▸ **MATERIAL FOR THE TASK**

Definition get (path : jstr) : BM jval := request path None None true.
Definition post (path : jstr) (body : jval) : BM jval := request path (Some (js "POST")) (Some body) true.
Definition patch (path : jstr) (body : jval) : BM jval := request path (Some (js "PATCH")) (Some body) true.

(** ** Messages *)

Definition listMessages (query : MessageListQuery) : BM jval :=
  get (js "/messages?" ++ url_search_params (toSearchParams query)).

Definition getMessageContent (id : jstr) : BM jval :=
  eid ← lift (encodeURIComponent id); get (js "/messages/" ++ eid ++ js "/content").

Definition updateMessageStatus (id status : jstr) : BM jval :=
  eid ← lift (encodeURIComponent id); patch (js "/messages/" ++ eid) (JObj [(js "status", JStr status)]).

Definition updateMessageFlags (id : jstr) (flags : jval) : BM jval :=
  eid ← lift (encodeURIComponent id); patch (js "/messages/" ++ eid ++ js "/flags") flags.

Definition approveMessage (id : jstr) : BM jval := updateMessageStatus id (js "read").
Definition rejectMessage (id : jstr) : BM jval := updateMessageStatus id (js "archived").

Definition deleteMessage (id : jstr) : BM unit :=
  eid ← lift (encodeURIComponent id);
  request_void (js "/messages/" ++ eid) (js "DELETE") false
    (fun response => or_text (error_message response) (js "delete failed")).

Definition markAutoReplySent (id : jstr) (replyMessageId : option jstr) : BM jval :=
  eid ← lift (encodeURIComponent id);
  patch (js "/messages/" ++ eid ++ js "/auto-reply-sent")
    (JObj match replyMessageId with
          | Some r => if truthy_str r then [(js "reply_message_id", JStr r)] else []
          | None => []
          end).

Definition seed_metadata (params : SeedMessage) : jval :=
  JObj ([(js "subject_encrypted", JStr (sm_subjectEncrypted params));
         (js "content_type", JStr (default (js "text/plain") (sm_contentType params)));
         (js "has_attachments", JBool (negb (bool_decide (length (sm_attachments params) = 0%nat))))]
        ++ (if jtruthy (sm_threadId params) then [(js "thread_id", sm_threadId params)] else [])
        ++ match sm_autoReplyOrigin params with
           | Some o => if truthy_str o then [(js "auto_reply_origin", JStr o)] else []
           | None => []
           end).

Definition seed_body (params : SeedMessage) : jval :=
  JObj ([(js "sender_did", sm_senderDid params); (js "recipient_did", sm_recipientDid params);
         (js "envelope",
          JObj [(js "encrypted_content", JStr (sm_encryptedContent params));
                (js "encrypted_key", JStr (sm_encryptedKey params)); (js "nonce", JStr (sm_nonce params));
                (js "signature", JStr (sm_signature params)); (js "metadata", seed_metadata params)])]
        ++ match sm_attachments params with
           | [] => []
           | l => [(js "attachment_ids", JArr (map oa_id l)); (js "attachments", JArr (map outbound_to_val l))]
           end).

Definition seedMessage (params : SeedMessage) : BM jval := post (js "/messages") (seed_body params).

(** ** Agents and credentials *)

Definition listAgents : BM jval := get (js "/agents").
Definition createAgent (payload : jval) : BM jval := post (js "/agents") payload.

Definition updateAgent (id : jstr) (payload : jval) : BM jval :=
  eid ← lift (encodeURIComponent id); patch (js "/agents/" ++ eid) payload.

▸ **THE PROBLEM**
When you retype the data above, start at its first line, stop after the line containing "Definition updateMessageStatus (id", and leave out everything else.

▸ **TASK ANSWER**
Definition get (path : jstr) : BM jval := request path None None true.
Definition post (path : jstr) (body : jval) : BM jval := request path (Some (js "POST")) (Some body) true.
Definition patch (path : jstr) (body : jval) : BM jval := request path (Some (js "PATCH")) (Some body) true.

(** ** Messages *)

Definition listMessages (query : MessageListQuery) : BM jval :=
  get (js "/messages?" ++ url_search_params (toSearchParams query)).

Definition getMessageContent (id : jstr) : BM jval :=
  eid ← lift (encodeURIComponent id); get (js "/messages/" ++ eid ++ js "/content").

Definition updateMessageStatus (id status : jstr) : BM jval :=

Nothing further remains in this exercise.